A parish council is considering taking legal action after houses were approved for a site it considers less favourable than another.

Earlier this month, a scheme for 15 affordable homes at Mount Pleasant on Norwich Road, Dickleburgh, was approved by South Norfolk Council's planning committee.

Dickleburgh and Rushall Parish Council, however, has submitted an application for 10 new houses on a site off Rectory Road in Dickleburgh, which it believes would be better suited. Parish council chairman Keith Ambrose said that he was currently considering appealing against the Mount Pleasant decision in conjunction with some villagers. 'It really is wrong and we're considering taking it to a judicial review,' he said. 'We have six weeks to put in for it but the trouble is it's not our money. There were 27 people who felt so strongly they sent letters of objection against Mount Pleasant and those people have hired a solicitor and they're talking about seeing if there could be a collaborative fund.
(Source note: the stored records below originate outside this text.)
(** * rag-prep.py: a shallow embedding of the copyparty upload hook

    This file models [bin/mtag/rag-prep.py] (the [mtag] hook that
    normalises a freshly uploaded video, names it after its YouTube id and
    ships it with rclone).

    Modelling conventions.
    - Python [str] values are Rocq [string]s; a character is an [ascii],
      read as a code point below 256 (Latin-1).  Python's [\w], [lower()]
      and friends are written out for that range.
    - Bytes passed to subprocesses are the same strings ([fsenc] is
      UTF-8 encoding, which is the identity on the ASCII paths we use).
    - The file system is a [gmap string string] from path to contents.
      [os.path.realpath] is the identity: paths are absolute, normalised
      and free of symlinks.
    - External programs (ffmpeg, rclone, mediainfo, sqlite) are oracles
      supplied by an environment record; only their documented effect on
      the file system is modelled (ffmpeg writes its last argument).
    - The run log [vlog.txt] is kept as a separate list of lines and the
      Discord webhook as a list of notifications. *)

From Stdlib Require Import ZArith Ascii String List Bool Lia.
From stdpp Require Import base gmap strings list.

Local Open Scope Z_scope.

(** stdpp makes string concatenation opaque to [simpl]; the proofs below
    compute with it. *)
#[local] Arguments String.append : simpl nomatch.

(* ------------------------------------------------------------------ *)
(** ** Python string helpers *)

Module Py.

Local Open Scope string_scope.

Definition ceq (a b : ascii) : bool := Ascii.eqb a b.
Definition seq (a b : string) : bool := String.eqb a b.

(** [s.startswith(p)] *)
Fixpoint startswith (s p : string) : bool :=
  match p, s with
  | EmptyString, _ => true
  | String c p', String d s' => ceq c d && startswith s' p'
  | _, _ => false
  end.

(** [s.endswith(p)] *)
Definition endswith (s p : string) : bool :=
  let n := String.length s in
  let m := String.length p in
  Nat.leb m n && seq (String.substring (n - m) m s) p.

(** [p in s] *)
Fixpoint contains (s p : string) : bool :=
  startswith s p ||
  match s with
  | EmptyString => false
  | String _ s' => contains s' p
  end.

(** [s.split(sep)] for a non-empty separator; [acc] is the current piece
    reversed, [skip] the number of separator characters still to drop. *)
Fixpoint split_go (sep s : string) (skip : nat) (acc : string) : list string :=
  match s with
  | EmptyString => [String.rev acc]
  | String c s' =>
      match skip with
      | S k => split_go sep s' k acc
      | O =>
          if startswith s sep
          then String.rev acc :: split_go sep s' (String.length sep - 1) ""
          else split_go sep s' 0 (String c acc)
      end
  end.

Definition split (s sep : string) : list string := split_go sep s 0 "".

(** [l[i]] with Python's [IndexError] as [None] *)
Definition nth_opt {A} (l : list A) (i : nat) : option A := nth_error l i.

(** [l[-1]] and [l[-2]] *)
Definition last_opt {A} (l : list A) : option A := nth_error (List.rev l) 0.
Definition second_last_opt {A} (l : list A) : option A := nth_error (List.rev l) 1.

(** [s.split(sep)[-1]]: [split] never returns an empty list *)
Definition split_last (s sep : string) : string :=
  match last_opt (split s sep) with Some x => x | None => s end.

(** [s.rsplit(".", 1)[0]] *)
Definition rsplit1_head (s sep : string) : string :=
  let parts := split s sep in
  match parts with
  | [_] => s
  | _ => String.concat sep (removelast parts)
  end.

(** [str.lower()] on code points below 256 *)
Definition lower_char (c : ascii) : ascii :=
  let n := nat_of_ascii c in
  if (Nat.leb 65 n && Nat.leb n 90) || (Nat.leb 192 n && Nat.leb n 222 && negb (Nat.eqb n 215))
  then ascii_of_nat (n + 32) else c.

Fixpoint lower (s : string) : string :=
  match s with
  | EmptyString => EmptyString
  | String c s' => String (lower_char c) (lower s')
  end.

(** the regex class [\w] (Unicode, as Python 3 [str] patterns use it) *)
Definition is_word (c : ascii) : bool :=
  let n := nat_of_ascii c in
  (Nat.leb 48 n && Nat.leb n 57) || (Nat.leb 65 n && Nat.leb n 90)
  || Nat.eqb n 95 || (Nat.leb 97 n && Nat.leb n 122)
  || existsb (Nat.eqb n) [170; 178; 179; 181; 185; 186; 188; 189; 190]%nat
  || (Nat.leb 192 n && Nat.leb n 255 && negb (Nat.eqb n 215) && negb (Nat.eqb n 247)).

(** [[\w-]] *)
Definition is_word_dash (c : ascii) : bool := is_word c || ceq c "-"%char.

(** [[0-9]] *)
Definition is_digit (c : ascii) : bool :=
  let n := nat_of_ascii c in Nat.leb 48 n && Nat.leb n 57.

Definition all_chars (f : ascii -> bool) (s : string) : bool :=
  forallb f (list_ascii_of_string s).

End Py.

(* ------------------------------------------------------------------ *)
(** ** [os.path] on POSIX *)

Module Path.

Local Open Scope string_scope.

Fixpoint rstrip_slash_rev (l : list ascii) : list ascii :=
  match l with
  | c :: l' => if Py.ceq c "/"%char then rstrip_slash_rev l' else l
  | [] => []
  end.

(** [os.path.split]:
    [i = p.rfind('/') + 1; head, tail = p[:i], p[i:]]
    and [head.rstrip('/')] unless head is all slashes. *)
Definition split (p : string) : string * string :=
  let l := list_ascii_of_string p in
  let rl := List.rev l in
  let tail_r := List.firstn (length (List.fold_left (fun acc c =>
                   if Py.ceq c "/"%char then [] else c :: acc) l [])) rl in
  let n := (length l - length tail_r)%nat in
  let head := List.firstn n l in
  let tail := List.skipn n l in
  let head' := if forallb (fun c => Py.ceq c "/"%char) head then head
               else List.rev (rstrip_slash_rev (List.rev head)) in
  (string_of_list_ascii head', string_of_list_ascii tail).

Definition basename (p : string) : string := snd (split p).

(** [os.path.join(a, b)] *)
Definition join (a b : string) : string :=
  if Py.startswith b "/" then b
  else if Py.seq a "" || Py.endswith a "/" then a ++ b
  else a ++ "/" ++ b.

End Path.

(* ------------------------------------------------------------------ *)
(** ** [hashlib.sha1] and [base64.b64encode] *)

Module Sha1.

(** bytes are integers in [0, 256), words integers in [0, 2^32) *)
Definition mask32 (x : Z) : Z := Z.land x (2 ^ 32 - 1).
Definition rotl (x : Z) (n : Z) : Z :=
  mask32 (Z.lor (Z.shiftl x n) (Z.shiftr x (32 - n))).

Fixpoint be_words (l : list Z) : list Z :=
  match l with
  | a :: b :: c :: d :: r =>
      (a * 2 ^ 24 + b * 2 ^ 16 + c * 2 ^ 8 + d) :: be_words r
  | _ => []
  end.

Definition be_bytes (n : nat) (x : Z) : list Z :=
  map (fun i => Z.land (Z.shiftr x (8 * Z.of_nat (n - 1 - i))) 255) (List.seq 0 n).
We would probably match-fund it if we could, or at least talk about it.'

South Norfolk Council, which owns the land on Rectory Road, had agreed to release it free of charge to Saffron Housing Trust to be developed, and the authority stressed this was still the case. 'Our position regarding the Rectory Road site remains, as it always has, that SNC [South Norfolk Council] has agreed to make its land available to Saffron, if it can develop an affordable housing scheme,' a spokesman said. 'SNC has never discussed with DPC [Dickleburgh Parish Council] the opportunity of it acquiring the site and did not invite DPC to make a planning application. Once a planning application is received we are required, by law, to consider it on its own merits.'

Saffron Housing Trust chief executive Adam Ronaldson confirmed it had been in discussions with the parish council about affordable homes in the village.

'If a site has received planning permission, Saffron – and other housing associations – will, I am sure, look into the possibility of providing more affordable homes in rural areas, as Saffron has done in many villages in South Norfolk,' he said.